• [What needs to be done]
Transcribe exactly the span of lines that begins the records and ends with the line holding "fleet the guard", both boundary lines included.

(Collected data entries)
(** ** The panels *)

(** X14.  The vessels the tick moves are the active vessels that the
    missions panel lists under some active mission: for a vessel of the
    fleet the guard lets it through exactly when its status is active and
    [getMissionVessels] returns it for the vessel list of a mission whose
    status is active. *)
Theorem X14_moved_iff_listed_under_active_mission
    (w : World) (v : Vessel.t) :
  v ∈ vessels w ->
  (skipped w v = false
   <-> Vessel.status v = active
       /\ exists m, m ∈ missions w /\ Mission.status m = m_active
            /\ v ∈ getMissionVessels (vessels w) (Mission.vessels m)).
Proof.
  intros Hv. unfold skipped, getMissionVessels.
  rewrite orb_false_iff, !negb_false_iff, !bool_decide_eq_true.
  rewrite elem_of_activeAssigned. split.
  - intros [Hs (m & Hm & Ha & Hin)]. split; [done |].
    exists m. split; [done |]. split; [done |].
    apply list_elem_of_filter. by split.
  - intros [Hs (m & Hm & Ha & Hin)]. split; [done |].
    exists m. split; [done |]. split; [done |].
    apply list_elem_of_filter in Hin. tauto.
Qed.

Lemma X14_witness :
  vessel_001 ∈ vessels (initialWorld 0%Z)
  /\ (skipped (initialWorld 0%Z) vessel_001 = false
      <-> Vessel.status vessel_001 = active
          /\ exists m, m ∈ missions (initialWorld 0%Z)
               /\ Mission.status m = m_active
               /\ vessel_001 ∈ getMissionVessels (vessels (initialWorld 0%Z))
                                 (Mission.vessels m)).
Proof.
  assert (H : vessel_001 ∈ vessels (initialWorld 0%Z)) by left.
  split; [exact H |].
  exact (X14_moved_iff_listed_under_active_mission (initialWorld 0%Z)
           vessel_001 H).
Defined.

Lemma filter_status_same (l l' : list Vessel.t) :
  Forall2 (fun v v' => Vessel.status v' = Vessel.status v) l l' ->
  length (filter (fun v => Vessel.status v = active) l')
  = length (filter (fun v => Vessel.status v = active) l).
Proof.
  induction 1 as [| v v' l l' Hs HF IH]; [done |].
  rewrite !filter_cons. rewrite Hs.
  destruct (decide (Vessel.status v = active)); cbn [length]; by rewrite IH.
Qed.

(** X15.  Over any run of events the missions panel shows the same vessels
    under every list of ids, in the same order (their ids and statuses are
    those at the start), and the analytics panel counts the same number of
    active vessels. *)
Theorem X15_panel_membership_over_any_run
    (rnd : nat -> R) (es : list event) (h : Hook) (k : nat)
    (ids : list string) :
  exists h' k',
    run rnd es h k = Ok h' k'
    /\ Forall2 (fun v v' => Vessel.id v' = Vessel.id v
                            /\ Vessel.status v' = Vessel.status v)
         (getMissionVessels (vessels (world h)) ids)
         (getMissionVessels (vessels (world h')) ids)
    /\ activeVessels (vessels (world h')) = activeVessels (vessels (world h)).
Proof.
  destruct (guard_over_run rnd es h k) as (h' & k' & Hr & HF).
  exists h', k'. split; [exact Hr |]. split.
  - unfold getMissionVessels.
    clear -HF. induction HF as [| v v' l l' [Hid Hs] HF IH]; [constructor |].
    rewrite !filter_cons. rewrite Hid.
    destruct (decide (Vessel.id v ∈ ids)); [by constructor | exact IH].
  - unfold activeVessels. apply filter_status_same.
    eapply Forall2_impl; [exact HF |]. cbn beta. tauto.
Qed.

Lemma Math_floor_mono (x y : R) : x <= y -> Math_floor x <= Math_floor y.
Proof.
  intros Hxy. unfold Math_floor.
  destruct (base_Int_part x) as [Hx1 Hx2]. destruct (base_Int_part y) as [Hy1 Hy2].
  apply IZR_le. apply Z.lt_succ_r. apply lt_IZR. rewrite succ_IZR. lra.
Qed.

Lemma Math_round_mono (x y : R) : x <= y -> Math_round x <= Math_round y.
Proof. intros Hxy. apply (Math_floor_mono (x + / 2) (y + / 2)). lra. Qed.

Lemma Math_round_IZR (z : Z) : Math_round (IZR z) = IZR z.
Proof.
  unfold Math_round. f_equal. symmetry. apply Int_part_spec. lra.
Qed.

Lemma getMissionProgress_mono m m' :
  0 < Mission.plasticTarget m ->
  Mission.plasticTarget m' = Mission.plasticTarget m ->
  Mission.plasticCollected m <= Mission.plasticCollected m' ->
  getMissionProgress m <= getMissionProgress m'.
Proof.
  intros Ht Heq Hle. unfold getMissionProgress. rewrite Heq.
  apply Math_round_mono.
  assert (0 < / Mission.plasticTarget m) by (by apply Rinv_0_lt_compat).
  unfold Rdiv. nra.
Qed.

Lemma getMissionProgress_overshoot m :
  0 < Mission.plasticTarget m ->
  1.01 * Mission.plasticTarget m <= Mission.plasticCollected m ->
  101 <= getMissionProgress m.
Proof.
  intros Ht Hc. unfold getMissionProgress.
  rewrite <- (Math_round_IZR 101). apply Math_round_mono.
  assert (0 < / Mission.plasticTarget m) by (by apply Rinv_0_lt_compat).
  assert (Mission.plasticTarget m * / Mission.plasticTarget m = 1)
    by (apply Rinv_r; lra).
  unfold Rdiv. nra.
Qed.

(** X16.  Over any run of events with [Math.random()] in [0, 1), the
    progress the missions panel shows for a mission with a positive target
    and an integer amount collected never goes down; and the panel does not
    cap it: a mission whose collected plastic is at least 1.01 times its
    target shows at least 101. *)
Theorem X16_mission_progress_never_drops
    (rnd : nat -> R) (es : list event) (h : Hook) (k : nat) :
  (forall j, 0 <= rnd j < 1) ->
  (exists h' k',
     run rnd es h k = Ok h' k'
     /\ Forall2 (fun m m' =>
                   0 < Mission.plasticTarget m ->
                   is_int (Mission.plasticCollected m) ->
                   getMissionProgress m <= getMissionProgress m')
          (missions (world h)) (missions (world h')))
  /\ forall m, 0 < Mission.plasticTarget m ->
       1.01 * Mission.plasticTarget m <= Mission.plasticCollected m ->
       101 <= getMissionProgress m.
Proof.
  intros Hrnd. split.
  - destruct (missions_over_run rnd es h k Hrnd) as (h' & k' & Hr & HF).
    exists h', k'. split; [exact Hr |].
    eapply Forall2_impl; [exact HF |].
    intros m m' (Hk & _ & Hc & _) Ht [z Hz].
    destruct (Hc z Hz) as (z' & Hz' & Hle).
    apply getMissionProgress_mono; [done | tauto |].
    rewrite Hz, Hz'. by apply IZR_le.
  - intros m Ht Hc. by apply getMissionProgress_overshoot.
Qed.

Lemma X16_witness :
  (forall j : nat, 0 <= (fun _ : nat => 0.5) j < 1)
  /\ exists h' k',
    run (fun _ => 0.5) [MissionTick; MissionTick] (initialHook 0%Z) 0%nat
      = Ok h' k'
    /\ length (missions (world h')) = 3%nat.
Proof.
  assert (H : forall j : nat, 0 <= (fun _ : nat => 0.5) j < 1)
    by (intros _; cbn beta; lra).
  split; [exact H |].
  destruct (X16_mission_progress_never_drops (fun _ => 0.5)
              [MissionTick; MissionTick] (initialHook 0%Z) 0%nat H)
    as ((h' & k' & Hr & HF) & _).
  exists h', k'. split; [exact Hr |].
  symmetry. exact (Forall2_length _ _ _ HF).
Defined.

Lemma updateMission_half m k :
  Mission.status m = m_active ->
  forall z, Mission.plasticCollected m = IZR z ->
  exists m', updateMission (fun _ => 0.5) m k = Ok m' (S (S k))
    /\ Mission.status m' = m_active
    /\ Mission.plasticTarget m' = Mission.plasticTarget m
    /\ Mission.plasticCollected m' = IZR (z + 25).
Proof.
  intros Ha z Hz.
  destruct (updateMission_ok (fun _ => 0.5) m k) as (m' & k' & Hu).
  pose proof Hu as Hu'.
  apply updateMission_cases in Hu' as [(Hna & _) | (_ & -> & Hm')];
    [contradiction |].
  exists m'. split; [exact Hu |]. rewrite Hm'.
  cbn [Mission.status Mission.plasticTarget Mission.plasticCollected].
  split; [exact Ha |]. split; [reflexivity |].
  rewrite Hz. replace (IZR z + 0.5 * 50) with (IZR (z + 25))
    by (rewrite plus_IZR; lra).
  unfold Math_floor. f_equal. symmetry. apply Int_part_spec. lra.
Qed.

Lemma run_mission_ticks_half n : forall h k i m z,
  isSimulating h = true ->
  missions (world h) !! i = Some m ->
  Mission.status m = m_active ->
  Mission.plasticCollected m = IZR z ->
  exists h' k' m',
    run (fun _ => 0.5) (replicate n MissionTick) h k = Ok h' k'
    /\ missions (world h') !! i = Some m'
    /\ Mission.status m' = m_active
    /\ Mission.plasticTarget m' = Mission.plasticTarget m
    /\ Mission.plasticCollected m' = IZR (z + 25 * Z.of_nat n).
Proof.
  induction n as [|n IH]; intros h k i m z Hsim Hi Ha Hz.
  - exists h, k, m. split; [reflexivity |]. split; [done |]. split; [done |].
    split; [done |]. rewrite Hz. f_equal. lia.
  - destruct (updateMissionProgress_ok (fun _ => 0.5) (world h) k)
      as (ms & k1 & Hu & HF).
    destruct (Forall2_lookup_l _ _ _ _ _ HF Hi) as (m1 & Hm1 & j1 & j2 & Hstep).
    destruct (updateMission_half m j1 Ha z Hz) as (m1' & Hstep' & Ha1 & Ht1 & Hc1).
    rewrite Hstep in Hstep'. injection Hstep' as -> _.
    destruct (IH (with_world h (mkWorld (plasticHotspots (world h))
                                  (vessels (world h)) ms))
                k1 i m1' (z + 25)%Z) as (h' & k' & m' & Hr & Hi' & Ha' & Ht' & Hc');
      [done | done | done | done |].
    exists h', k', m'. split.
    + cbn [replicate run act]. rewrite Hsim. unfold bind at 1 2.
      rewrite Hu. exact Hr.
    + split; [done |]. split; [done |]. split; [congruence |].
      rewrite Hc'. f_equal. lia.
Qed.

(** X17.  Missions never finish: when every draw of [Math.random()] is
    1/2, [n] mission updates in a row add exactly 25 [n] to the integer
    amount collected of an active mission, which stays active with the same
    target, and once that amount reaches 1.01 times a positive target the
    missions panel shows a progress of at least 101. *)
Theorem X17_mission_progress_overshoots
    (n : nat) (h : Hook) (k i : nat) (m : Mission.t) (z : Z) :
  isSimulating h = true ->
  missions (world h) !! i = Some m ->
  Mission.status m = m_active ->
  Mission.plasticCollected m = IZR z ->
  exists h' k' m',
    run (fun _ => 0.5) (replicate n MissionTick) h k = Ok h' k'
    /\ missions (world h') !! i = Some m'
    /\ Mission.status m' = m_active
    /\ Mission.plasticCollected m' = IZR (z + 25 * Z.of_nat n)
    /\ (0 < Mission.plasticTarget m ->
        1.01 * Mission.plasticTarget m <= IZR (z + 25 * Z.of_nat n) ->
        101 <= getMissionProgress m').
Proof.
  intros Hsim Hi Ha Hz.
  destruct (run_mission_ticks_half n h k i m z Hsim Hi Ha Hz)
    as (h' & k' & m' & Hr & Hi' & Ha' & Ht' & Hc').
  exists h', k', m'. do 4 (split; [done |]).
  intros Ht Hge. apply getMissionProgress_overshoot; [by rewrite Ht' |].
  by rewrite Ht', Hc'.
Qed.

Lemma X17_witness :
  exists h' k' m',
    run (fun _ => 0.5) (replicate 200 MissionTick) (initialHook 0%Z) 0%nat
      = Ok h' k'
    /\ missions (world h') !! 0%nat = Some m'
    /\ Mission.plasticCollected m' = IZR 7140
    /\ 101 <= getMissionProgress m'.
Proof.
  destruct (X17_mission_progress_overshoots 200 (initialHook 0%Z) 0%nat 0%nat
              (Mission.mk "mission-001" "Pacific Garbage Patch Cleanup" m_active
                 ["vessel-001"; "vessel-002"; "vessel-005"] ["NASA-CYGNSS-001"]
                 (0 - 24 * 60 * 60 * 1000)%Z (0 + 48 * 60 * 60 * 1000)%Z
                 5000 2140 87.5) 2140%Z eq_refl eq_refl eq_refl eq_refl)
    as (h' & k' & m' & Hr & Hi & _ & Hc & Hp).
  exists h', k', m'. split; [exact Hr |]. split; [exact Hi |].
  split; [exact Hc |]. apply Hp; cbn [Mission.plasticTarget]; [lra |].
  change (2140 + 25 * Z.of_nat 200)%Z with 7140%Z. lra.
Defined.

Lemma foldl_sum_mono {A} (f : A -> R) (l l' : list A) : forall a a',
  a <= a' ->
  Forall2 (fun x x' => f x <= f x') l l' ->
  foldl (fun sum x => sum + f x) a l <= foldl (fun sum x => sum + f x) a' l'.
Proof.
  intros a a' Ha HF. revert a a' Ha.
  induction HF as [| x x' l l' Hx HF IH]; intros a a' Ha; cbn [foldl]; [done |].
  apply IH. lra.
Qed.

Lemma foldl_sum_le {A} (f : A -> R) (c : R) (l : list A) : forall a,
  Forall (fun x => f x <= c) l ->
  foldl (fun sum x => sum + f x) a l <= a + INR (length l) * c.
Proof.
  induction l as [|x l IH]; intros a HF; cbn [foldl length].
  - cbn [INR]. lra.
  - apply Forall_cons in HF as [Hx HF].
    specialize (IH (a + f x) HF). rewrite S_INR. lra.
Qed.

(** X18.  The analytics panel over any run of events with [Math.random()]
    in [0, 1): when every vessel's collected plastic is a whole number of
    tenths the total collected never goes down; the efficiency shown for a
    vessel with a battery between 0 and 100 stays between 0 and 90 and
    never goes up; and the average mission efficiency of a non-empty
    mission list whose efficiencies are at most 100 is at most 100. *)
Theorem X18_analytics_over_any_run
    (rnd : nat -> R) (es : list event) (h : Hook) (k : nat) :
  (forall j, 0 <= rnd j < 1) ->
  exists h' k',
    run rnd es h k = Ok h' k'
    /\ (Forall (fun v => is_int (Vessel.plasticCollected v * 10))
          (vessels (world h)) ->
        totalPlasticCollected (vessels (world h))
        <= totalPlasticCollected (vessels (world h')))
    /\ Forall2 (fun v v' =>
                  0 <= Vessel.battery v <= 100 ->
                  0 <= vesselEfficiency v' <= vesselEfficiency v
                  /\ vesselEfficiency v <= 90)
         (vessels (world h)) (vessels (world h'))
    /\ (missions (world h) <> [] ->
        Forall (fun m => Mission.efficiency m <= 100) (missions (world h)) ->
        avgEfficiency (missions (world h')) <= 100).
Proof.
  intros Hrnd.
  destruct (guard_over_run rnd es h k) as (h' & k' & Hr & HG).
  destruct (vessels_over_run rnd es h k Hrnd) as (h1 & k1 & Hr1 & HV).
  destruct (missions_over_run rnd es h k Hrnd) as (h2 & k2 & Hr2 & HM).
  rewrite Hr in Hr1, Hr2. injection Hr1 as <- <-. injection Hr2 as <- <-.
  exists h', k'. split; [exact Hr |]. split; [| split].
  - intros Hten. unfold totalPlasticCollected. apply foldl_sum_mono; [lra |].
    apply Forall2_same_length_lookup_2; [by eapply Forall2_length |].
    intros i v v' Hv Hv'.
    destruct (Forall2_lookup_l _ _ _ _ _ HV Hv) as (v2 & Hv2 & Hc & _).
    simplify_eq.
    by destruct (Hc (Forall_lookup_1 _ _ _ _ Hten Hv)).
  - apply Forall2_same_length_lookup_2; [by eapply Forall2_length |].
    intros i v v' Hv Hv' [Hb0 Hb100].
    destruct (Forall2_lookup_l _ _ _ _ _ HV Hv) as (v2 & Hv2 & _ & Hb).
    destruct (Forall2_lookup_l _ _ _ _ _ HG Hv) as (v3 & Hv3 & _ & Hs).
    simplify_eq. destruct (Hb Hb0) as [Hb' Hle].
    unfold vesselEfficiency. rewrite Hs.
    destruct (bool_decide (Vessel.status v = active)); [| lra].
    pose proof (Math_floor_mono (Vessel.battery v' * 0.9)
                  (Vessel.battery v * 0.9) ltac:(lra)).
    pose proof (Math_floor_mono 0 (Vessel.battery v' * 0.9) ltac:(lra)) as H0.
    pose proof (Math_floor_mono (Vessel.battery v * 0.9) 90 ltac:(lra)) as H90.
    assert (E0 : Math_floor 0 = 0)
      by (unfold Math_floor; f_equal; symmetry; apply Int_part_spec; lra).
    assert (E90 : Math_floor 90 = 90)
      by (unfold Math_floor; f_equal; symmetry; apply Int_part_spec; lra).
    lra.
  - intros Hne Heff. unfold avgEfficiency.
    assert (Hall : Forall (fun m => Mission.efficiency m <= 100)
                     (missions (world h'))).
    { apply Forall_lookup_2. intros i m' Hm'.
      destruct (Forall2_lookup_r _ _ _ _ _ HM Hm') as (m & Hm & _ & _ & _ & He).
      apply He. by eapply (Forall_lookup_1 _ _ _ _ Heff). }
    pose proof (foldl_sum_le Mission.efficiency 100 (missions (world h')) 0 Hall)
      as Hsum.
    assert (Hlen : 0 < INR (length (missions (world h')))).
    { apply lt_0_INR. rewrite <- (Forall2_length _ _ _ HM).
      destruct (missions (world h)); [done | cbn; lia]. }
    set (L := INR (length (missions (world h')))) in *.
    set (S0 := foldl _ 0 (missions (world h'))) in *.
    assert (0 < / L) by (by apply Rinv_0_lt_compat).
    assert (L * / L = 1) by (apply Rinv_r; lra).
    unfold Rdiv. nra.
Qed.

• [Response]
(** ** The panels *)

(** X14.  The vessels the tick moves are the active vessels that the
    missions panel lists under some active mission: for a vessel of the
    fleet the guard lets it through exactly when its status is active and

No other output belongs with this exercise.